The names circulating as the possible “targeted” deans were
School of Architecture and Engineering Technology Dean Rodner B. Wright, School
of Business and Industry Dean Shawnta Friday-Stroud, College of Pharmacy and
Pharmaceutical Sciences Dean Michael D. Thompson, and School of Journalism and
Graphic Communication Dean Ann L. Wead Kimbrough.
There were legitimate reasons to believe that some dean
changes were needed. But the bigger question was whether the Mangum
administration could be trusted to treat deans fairly.
The abrupt resignations of College of Law Dean LeRoy Pernell
and FAMU-FSU College of Engineering (COE) Dean Yaw D. Yeboah in 2015 only added
to doubts about whether Mangum and David were committed to the fair treatment
of professors.
College of Law Dean LeRoy Pernell
Pernell served as the dean of the FAMU law school from 2008
until to June 2015. He led the college to full accreditation from the American
Bar Association in 2009 and full accreditation reaffirmation in 2014.
One of Pernell’s biggest contributions was the creation of
the Academic Success & Bar Preparation Program in 2009. The Bar Exam Success
Training program, a centerpiece of the initiative, helped FAMU’s first-try
passage rates on the Florida Bar dramatically improve over those six years.
After Pernell announced his resignation in 2015, questions
have swirled about whether he was pushed aside despite his strong performance
in order to make way for a replacement who would be less likely to stand firm
against harmful micromanagement.
Florida Bar Exam first-try passage rates took a nosedive
under Angela Felecia Epps, who became the new permanent dean on January 4,
2016. A total of 46.2 percent of the FAMU Law graduates who took the February
2017 Florida Bar Exam passed on their first try. That is the first time the
FAMU first-try passage rate has been below 50 percent since the college’s reopening
in 2002.
FAMU-FSU College of Engineering Dean Yaw D. Yeboah
Yaw Yeboah also stepped down from the COE deanship in 2015.
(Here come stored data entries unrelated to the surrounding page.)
(* ===== verification/Syscall.v ===== *)
(** * [kernel/syscall.c] and [kernel/sysproc.c]: the system calls

    Argument fetching, the process system calls and the dispatch table.  The
    file system calls of [kernel/sysfile.c] and [sys_sync] are the operations
    of the class [file_calls]. *)

From stdpp Require Import base list gmap strings.
From Stdlib Require Import ZArith Lia.
From S2P Require Import Prelude KString KernelBase Proc KernelLoops.

Open Scope Z_scope.

Class file_calls (mem : Type) := {
  sys_pipe : M mem Z; sys_read : M mem Z; sys_exec : M mem Z; sys_fstat : M mem Z;
  sys_chdir : M mem Z; sys_dup : M mem Z; sys_open : M mem Z; sys_write : M mem Z;
  sys_mknod : M mem Z; sys_unlink : M mem Z; sys_link : M mem Z; sys_mkdir : M mem Z;
  sys_close : M mem Z; sys_sync : M mem Z
}.

Definition SBRK_EAGER : Z := 1.

Section Syscall.

Context {mem : Type} {cfg : config} {svc : services mem} {sym : symbols} {fc : file_calls mem}.

(** ** Arguments *)

(** The value of a byte list, low byte first. *)
Fixpoint of_le_bytes (l : list Z) : Z :=
  match l with [] => 0 | b :: l' => b + 256 * of_le_bytes l' end.

(** The pair is the C return value and what was stored through the pointer. *)
Definition fetchaddr (addr : Z) : M mem (Z * Z) :=
  let* i := curproc in
  let* p := getp i in
  if ((p_sz p <=? addr) || (p_sz p <? u64 (addr + 8)))%bool then ret (-1, 0) else
  let* r := mem_op (copyin (p_pagetable p) (p_sz p) addr 8) in
  if negb (r.1 =? 0) then ret (-1, 0) else ret (0, of_le_bytes r.2).

Definition fetchstr (addr max : Z) : M mem (Z * list Z) :=
  let* i := curproc in
  let* p := getp i in
  let* r := mem_op (copyinstr (p_pagetable p) (p_sz p) addr max) in
  match r with
  | None => ret (-1, [])
  | Some buf =>
      match strlen buf 0 with
      | Some n => ret (Z.of_nat n, buf)
      | None => undefined
      end
  end.

Definition argraw (n : Z) : M mem Z :=
  let* i := curproc in
  let* p := getp i in
  let* t := get_tf (p_trapframe p) in
  match n with
  | 0 => ret (tf_a0 t) | 1 => ret (tf_a1 t) | 2 => ret (tf_a2 t)
  | 3 => ret (tf_a3 t) | 4 => ret (tf_a4 t) | 5 => ret (tf_a5 t)
  | _ => panic "argraw"
  end.

Definition argint (n : Z) : M mem Z := let* v := argraw n in ret (i32 v).

Definition argaddr (n : Z) : M mem Z := argraw n.

Definition argstr (n max : Z) : M mem (Z * list Z) :=
  let* addr := argaddr n in fetchstr addr max.

(** ** Process system calls *)

Definition sys_exit : M mem Z :=
  let* n := argint 0 in
  kexit n ;;
  ret 0.

Definition sys_getpid : M mem Z :=
  let* i := curproc in
  let* p := getp i in
  ret (p_pid p).

Definition sys_fork : M mem Z := kfork.

Definition sys_wait (fuel : nat) : M mem Z :=
  let* p := argaddr 0 in
  kwait fuel p.

Definition sys_waitx (fuel : nat) : M mem Z :=
  let* status := argaddr 0 in
  let* wtime := argaddr 1 in
  let* rtime := argaddr 2 in
  let* stime := argaddr 3 in
  kwaitx fuel status wtime rtime stime.

Definition sys_sbrk : M mem Z :=
  let* n := argint 0 in
  let* t := argint 1 in
  let* i := curproc in
  let* p := getp i in
  let addr := p_sz p in
  if ((t =? SBRK_EAGER) || (n <? 0))%bool then
    let* r := growproc n in
    if r <? 0 then ret (-1) else ret addr
  else if u64 (addr + n) <? addr then ret (-1)
  else if TRAPFRAME <? u64 (addr + n) then ret (-1)
  else
    let* i := curproc in
    setp i (fun p => set_p_sz (u64 (p_sz p + n)) p) ;;
    ret addr.

(** [while (ticks - ticks0 < n)], [fuel] rounds of it; [ticks - ticks0] is unsigned. *)
Fixpoint pause_loop (fuel : nat) (ticks0 n : Z) : M mem Z :=
  match fuel with
  | O => fun _ => OutOfFuel
  | S fuel' =>
      let* t := gets k_ticks in
      if u32 (t - ticks0) <? n then
        let* i := curproc in
        let* k := killed i in
        if negb (k =? 0) then release LTicks ;; ret (-1) else
        sleep_prepare ChTicks ;;
        release LTicks ;;
        sleep ;;
        acquire LTicks ;;
        pause_loop fuel' ticks0 n
      else
        release LTicks ;;
        ret 0
  end.

Definition sys_pause (fuel : nat) : M mem Z :=
  let* n := argint 0 in
  let n := if n <? 0 then 0 else n in
  acquire LTicks ;;
  let* ticks0 := gets k_ticks in
  pause_loop fuel ticks0 n.

Definition sys_kill : M mem Z :=
  let* pid := argint 0 in
  kkill pid.

Definition sys_uptime : M mem Z :=
  acquire LTicks ;;
  let* xticks := gets k_ticks in
  release LTicks ;;
  ret xticks.

(** ** Dispatch *)

(** [syscalls[num]], by the numbers of [syscall.h]. *)
Definition syscalls (fuel : nat) (num : Z) : option (M mem Z) :=
  match num with
  | 1 => Some sys_fork | 2 => Some sys_exit | 3 => Some (sys_wait fuel) | 4 => Some sys_pipe
  | 5 => Some sys_read | 6 => Some sys_kill | 7 => Some sys_exec | 8 => Some sys_fstat
  | 9 => Some sys_chdir | 10 => Some sys_dup | 11 => Some sys_getpid | 12 => Some sys_sbrk
  | 13 => Some (sys_pause fuel) | 14 => Some sys_uptime | 15 => Some sys_open
  | 16 => Some sys_write | 17 => Some sys_mknod | 18 => Some sys_unlink | 19 => Some sys_link
  | 20 => Some sys_mkdir | 21 => Some sys_close | 22 => Some sys_sync
  | 23 => Some (sys_waitx fuel) | _ => None
  end.

(** [p->trapframe->a0 = v], where [p->trapframe] is read after [v] is computed. *)
Definition set_result (i : nat) (v : Z) : M mem unit :=
  let* p := getp i in
  let* t := get_tf (p_trapframe p) in
  put_tf (p_trapframe p) (set_tf_a0 (u64 v) t).

Definition syscall (fuel : nat) : M mem unit :=
  let* i := curproc in
  let* p := getp i in
  let* t := get_tf (p_trapframe p) in
  let num := i32 (tf_a7 t) in
  match syscalls fuel num with
  | Some call => let* v := call in set_result i v
  | None =>
      printk "%d %s: unknown sys call %d\n" [PInt (p_pid p); PStr (p_name p); PInt num] ;;
      set_result i (-1)
  end.

End Syscall.
(* ===== verification/Trap.v ===== *)
(** * [kernel/trap.c]: traps and the clock

    The interrupt and exception handlers, the clock with its priority boost,
    and [forkret] of [proc.c], which returns to user space the same way. *)

From stdpp Require Import base list gmap strings.
From Stdlib Require Import ZArith Lia.
From S2P Require Import Prelude KString KernelBase Proc KernelLoops Sched Syscall.

Open Scope Z_scope.

Definition UART0_IRQ : Z := 10.

Definition VIRTIO0_IRQ : Z := 1.

(** Interrupt causes: the top bit, and 9 (external) or 5 (timer). *)
Definition SCAUSE_EXTERNAL : Z := 9223372036854775817.

Definition SCAUSE_TIMER : Z := 9223372036854775813.

(** The device drivers ([plic.c], [uart.c], [virtio_disk.c]). *)
Class devices (mem : Type) := {
  plic_claim : M mem Z;
  plic_complete : Z -> M mem unit;
  uartintr : M mem unit;
  virtio_disk_intr : M mem unit
}.

Section Trap.

Context {mem : Type} {cfg : config} {svc : services mem} {sym : symbols}
        {fc : file_calls mem} {dev : devices mem}.

Definition r_csr {A} (f : csr -> A) : M mem A := gets (fun s => f (k_csr s)).

Definition w_csr (f : csr -> csr) : M mem unit := modify (fun s => set_k_csr (f (k_csr s)) s).

Definition trapinit : M mem unit := initlock LTicks.

Definition trapinithart : M mem unit := w_csr (set_c_stvec sym_kernelvec).

Definition clockintr : M mem unit :=
  let* hart := cpuid in
  when (bool_decide (hart = 0%nat)) (
    acquire LTicks ;;
    modify (fun s => set_k_ticks (u32 (k_ticks s + 1)) s) ;;
    wakeup ChTicks ;;
    let* t := gets k_ticks in
    let do_boost :=
      match SCHEDULER with
      | SCHEDULER_MLFQ => ((0 <? t) && (t mod 48 =? 0))%bool
      | _ => false
      end in
    release LTicks ;;
    when do_boost mlfq_boost) ;;
  w_csr (fun c => set_c_stimecmp (u64 (c_time c + 1000000)) c).

(** 2 for a timer interrupt, 1 for another device, 0 if not recognised. *)
Definition devintr : M mem Z :=
  let* scause := r_csr c_scause in
  if scause =? SCAUSE_EXTERNAL then
    let* irq := plic_claim in
    (if irq =? UART0_IRQ then uartintr
     else if irq =? VIRTIO0_IRQ then virtio_disk_intr
     else when (negb (irq =? 0)) (printk "unexpected interrupt irq=%d\n" [PInt irq])) ;;
    when (negb (irq =? 0)) (plic_complete irq) ;;
    ret 1
  else if scause =? SCAUSE_TIMER then
    clockintr ;;
    ret 2
  else ret 0.

(** [p->trapframe->... = ...] *)
Definition mod_tf (i : nat) (f : trapframe -> trapframe) : M mem unit :=
  let* p := getp i in
  let* t := get_tf (p_trapframe p) in
  put_tf (p_trapframe p) (f t).

Definition prepare_return : M mem unit :=
  let* i := curproc in
  intr_off ;;
  w_csr (set_c_stvec (u64 (TRAMPOLINE + (sym_uservec - sym_trampoline)))) ;;
  let* satp := r_csr c_satp in
  mod_tf i (set_kernel_satp satp) ;;
  let* p := getp i in
  mod_tf i (set_kernel_sp (u64 (p_kstack p + PGSIZE))) ;;
  mod_tf i (set_kernel_trap sym_usertrap) ;;
  let* hart := cpuid in
  mod_tf i (set_kernel_hartid (Z.of_nat hart)) ;;
  w_csr (set_c_spp false) ;;
  w_csr (set_c_spie true) ;;
  let* t := get_tf (p_trapframe p) in
  w_csr (set_c_sepc (epc t)).

(** What a timer interrupt does to the process [i] that it interrupted. *)
Definition timer_tick (i : nat) : M mem unit :=
  match SCHEDULER with
  | SCHEDULER_MLFQ => let* y := mlfq_tick_handler i in when y yield
  | SCHEDULER_FIFO => setp i (fun p => set_p_rtime (u32 (p_rtime p + 1)) p)
  | SCHEDULER_RR => setp i (fun p => set_p_rtime (u32 (p_rtime p + 1)) p) ;; yield
  end.

(** [(scause == 15 || scause == 13) && vmfault(...) != 0] *)
Definition page_fault (i : nat) : M mem bool :=
  let* scause := r_csr c_scause in
  if ((scause =? 15) || (scause =? 13))%bool then
    let* p := getp i in
    let* stval := r_csr c_stval in
    let* r := mem_op (vmfault (p_pagetable p) (p_sz p) stval (if scause =? 13 then 1 else 0)) in
    ret (negb (r =? 0))
  else ret false.

Definition usertrap (fuel : nat) : M mem Z :=
  let* spp := r_csr c_spp in
  if (spp : bool) then panic "usertrap: not from user mode" else
  w_csr (set_c_stvec sym_kernelvec) ;;
  let* i := curproc in
  let* sepc := r_csr c_sepc in
  mod_tf i (set_epc sepc) ;;
  let* scause := r_csr c_scause in
  let* which_dev :=
    (if scause =? 8 then
       let* k := killed i in
       when (negb (k =? 0)) (kexit (-1)) ;;
       mod_tf i (fun t => set_epc (u64 (epc t + 4)) t) ;;
       intr_on ;;
       syscall fuel ;;
       ret 0
     else
       let* which_dev := devintr in
       if negb (which_dev =? 0) then ret which_dev else
       let* handled := page_fault i in
       if handled then ret 0 else
       let* scause := r_csr c_scause in
       let* p := getp i in
       let* sepc := r_csr c_sepc in
       let* stval := r_csr c_stval in
       printk "usertrap(): unexpected scause 0x%lx pid=%d\n" [PInt scause; PInt (p_pid p)] ;;
       printk "            sepc=0x%lx stval=0x%lx\n" [PInt sepc; PInt stval] ;;
       setkilled i ;;
       ret 0) in
  let* k := killed i in
  when (negb (k =? 0)) (kexit (-1)) ;;
  when (which_dev =? 2) (timer_tick i) ;;
  prepare_return ;;
  let* p := getp i in
  ret (MAKE_SATP (p_pagetable p)).

Definition kerneltrap : M mem unit :=
  let* sepc := r_csr c_sepc in
  let* spp := r_csr c_spp in
  let* spie := r_csr c_spie in
  let* scause := r_csr c_scause in
  let* sie := intr_get in
  if negb spp then panic "kerneltrap: not from supervisor mode" else
  if (sie : bool) then panic "kerneltrap: interrupts enabled" else
  let* which_dev := devintr in
  if which_dev =? 0 then
    let* stval := r_csr c_stval in
    printk "scause=0x%lx sepc=0x%lx stval=0x%lx\n" [PInt scause; PInt sepc; PInt stval] ;;
    panic "kerneltrap"
  else
  let* p := (if which_dev =? 2 then myproc else ret None) in
  match p with
  | Some i => timer_tick i
  | None => ret tt
  end ;;
  w_csr (set_c_sepc sepc) ;;
  w_csr (fun c => set_c_spp spp (set_c_spie spie c)) ;;
  modhw (set_hw_sie sie).

(** [forkret] of [proc.c]; the jump to the trampoline ends the kernel's part,
    with [satp] as its argument. *)
Definition forkret : M mem Z :=
  let* i := curproc in
  release (LProc i) ;;
  let* first := gets k_first in
  when first (
    fsinit ROOTDEV ;;
    modify (set_k_first false) ;;
    let* r := kexec "/init" ["/init"] in
    mod_tf i (set_tf_a0 (u64 r)) ;;
    when (u64 r =? u64 (-1)) (panic "exec")) ;;
  prepare_return ;;
  let* p := getp i in
  ret (MAKE_SATP (p_pagetable p)).

End Trap.
Lemma fsp_link b l L f (Q : unit -> list lockid -> fsst -> Prop) :
  length (f_bufs f) = S NBUF -> NoDup (head :: b :: l) -> (forall i, i ∈ b :: l -> (i < NBUF)%nat) ->
  chain (nxf (f_bufs f)) (pvf (f_bufs f)) head l head ->
  (forall f', relinked f f' -> chain (nxf (f_bufs f')) (pvf (f_bufs f')) head (b :: l) head -> Q tt L f') ->
  fsp (link_first b ;; link_back b) L f Q.
Proof.
  intros Hlen Hnd Hin Hc HQ. pose proof (chain_first _ _ _ _ _ Hc) as Hn.
  assert (Hb : (b < NBUF)%nat) by (apply Hin; set_solver).
  assert (Hn' : (nxf (f_bufs f) head <= NBUF)%nat).
  { apply elem_of_app in Hn as [Hn|Hn%list_elem_of_singleton]; [|unfold head in *; lia].
    assert (nxf (f_bufs f) head < NBUF)%nat; [apply Hin; clear Hc; set_solver|lia]. }
  assert (Hhb : b <> head) by (unfold head; lia).
  unfold link_first, link_back. apply fsp_bind, fsp_bind, fsp_get_link; [unfold head; lia|]. intros x Hx -> _.
  apply fsp_bind, fsp_set_next; [lia|]. intros f1 R1 N1 P1. pose proof (relinked_length _ _ R1) as Hl1.
  apply fsp_set_prev; [lia|]. intros f2 R2 N2 P2. pose proof (relinked_length _ _ R2) as Hl2.
  apply fsp_bind, fsp_get_link; [unfold head; lia|]. intros y Hy -> _.
  rewrite N2, N1, fupd_ne by done.
  apply fsp_bind, fsp_set_prev; [lia|]. intros f3 R3 N3 P3. pose proof (relinked_length _ _ R3) as Hl3.
  apply fsp_set_next; [unfold head; lia|]. intros f4 R4 N4 P4.
  apply HQ; [by do 3 (eapply relinked_trans; [done|])|]. rewrite NoDup_cons, NoDup_cons in Hnd.
  eapply chain_ext; [| |apply (chain_link (nxf (f_bufs f)) (pvf (f_bufs f)) head l b); [done|tauto| |done]].
  - intros j. rewrite N4. unfold fupd. rewrite N3, N2, N1. done.
  - intros j. rewrite P4, P3. unfold fupd at 1 3. rewrite P2. unfold fupd. by rewrite P1.
  - apply NoDup_cons. split; [|tauto]. destruct Hnd as [Hnd _]. clear Hc. set_solver.
Qed.

(** A buffer nobody uses any more becomes the most recently used. *)
Lemma fsp_to_front b l L f (Q : unit -> list lockid -> fsst -> Prop) :
  ring (f_bufs f) l -> (b < NBUF)%nat ->
  (forall f' l', relinked f f' -> ring (f_bufs f') (b :: l') -> Permutation l (b :: l') ->
     (exists l1 l2, l = l1 ++ b :: l2 /\ l' = l1 ++ l2) -> Q tt L f') ->
  fsp (unlink_buf b ;; link_first b ;; link_back b) L f Q.
Proof.
  intros Hr Hb HQ. pose proof (ring_nodup _ _ Hr) as Hnd. pose proof Hb as Hbl.
  apply (ring_in _ _ _ Hr) in Hbl as (l1 & l2 & ->)%list_elem_of_split.
  assert (Hin : forall i, i ∈ l1 ++ b :: l2 -> (i < NBUF)%nat) by (intros i; apply (ring_in _ _ _ Hr)).
  destruct Hr as (Hlen & Hp & Hc). apply fsp_bind. eapply fsp_unlink; [done..|]. intros f1 R1 C1.
  assert (Hperm : Permutation (l1 ++ b :: l2) (b :: l1 ++ l2)) by (symmetry; apply Permutation_middle).
  eapply fsp_link; [by rewrite (relinked_length _ _ R1)|by rewrite <- Hperm| |done|].
  { intros i. rewrite <- Hperm. apply Hin. }
  intros f2 R2 C2. assert (R3 := relinked_trans _ _ _ R1 R2).
  apply (HQ f2 (l1 ++ l2)); [done| |done|eauto]. split_and!; [by rewrite (relinked_length _ _ R3)| |done].
  by rewrite <- Hperm.
Qed.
The announcement came amid a shakeup that handed FSU President John Thrasher
all the cards for deciding the future of the deanship.
Back in 2012, then-FAMU President James H. Ammons and FSU
President Eric Barron agreed to choose Yeboah to head the COE.
Ammons liked Yeboah’s proven commitment to historically
black colleges and universities (HBCUs). Yeboah had previously served as an associate
dean at Clark Atlanta University (CAU), an HBCU, and built an engineering
program there. He was also the technical director of the Research Center for
Science and Technology at CAU from 1995 to 2004. One of Yeboah’s
accomplishments at CAU was serving as the co-principal investigator for a
$498,966 National Science Foundation grant for a Computer Science, Engineering
and Mathematics Scholarship Program from 2000 to 2004.
Yeboah had emphasized the diversity component of the COE
mission during his short time as the dean beginning on July 1, 2012. He spoke
on a regular basis about the need to increase diversity at the college and in
professional engineering jobs. Yeboah was also advocating for more funds to help
bring the average salaries of FAMU engineering professors up to that of FSU
engineering professors.
The work for additional funding for FAMU engineering
professor salaries has continued since Yeboah left. But the new top focus of
the COE appears to be Thrasher’s goal of helping FSU become one of the top 25
public universities.
Less than three years after Yeboah started, a June 2015
press release said that he, as a professor with tenure at FSU, would step down
on July 31. Mangum agreed to jointly appoint an FSU associate dean as Yeboah’s
interim replacement. She then agreed to jointly appoint former FSU presidential
candidate J. Murray Gibson as the permanent dean on a FAMU tenure line.
At a July 21, 2015 FAMU BOT committee meeting, Mangum said
“our daily involvement in the College of Engineering will emanate from the
leadership position of Dean of the College of Engineering.” But if Gibson is
still working toward the goal of becoming the president of FSU, there’s little
chance that he will take any risks to help FAMU that might hurt his relationship
with the FSU BOT.
Yeboah’s exit from the deanship appears to have nothing to
do with how well he did his job and everything to do with the political dealings that cleared the way for Thrasher and the FSU BOT to take hold of the
direction of the COE.
The suspicious exits of Pernell and Yeboah hurt Mangum’s
credibility with many FAMU faculty and alumni. Job performance, not politics,
is supposed to be the basis for making decisions about deans.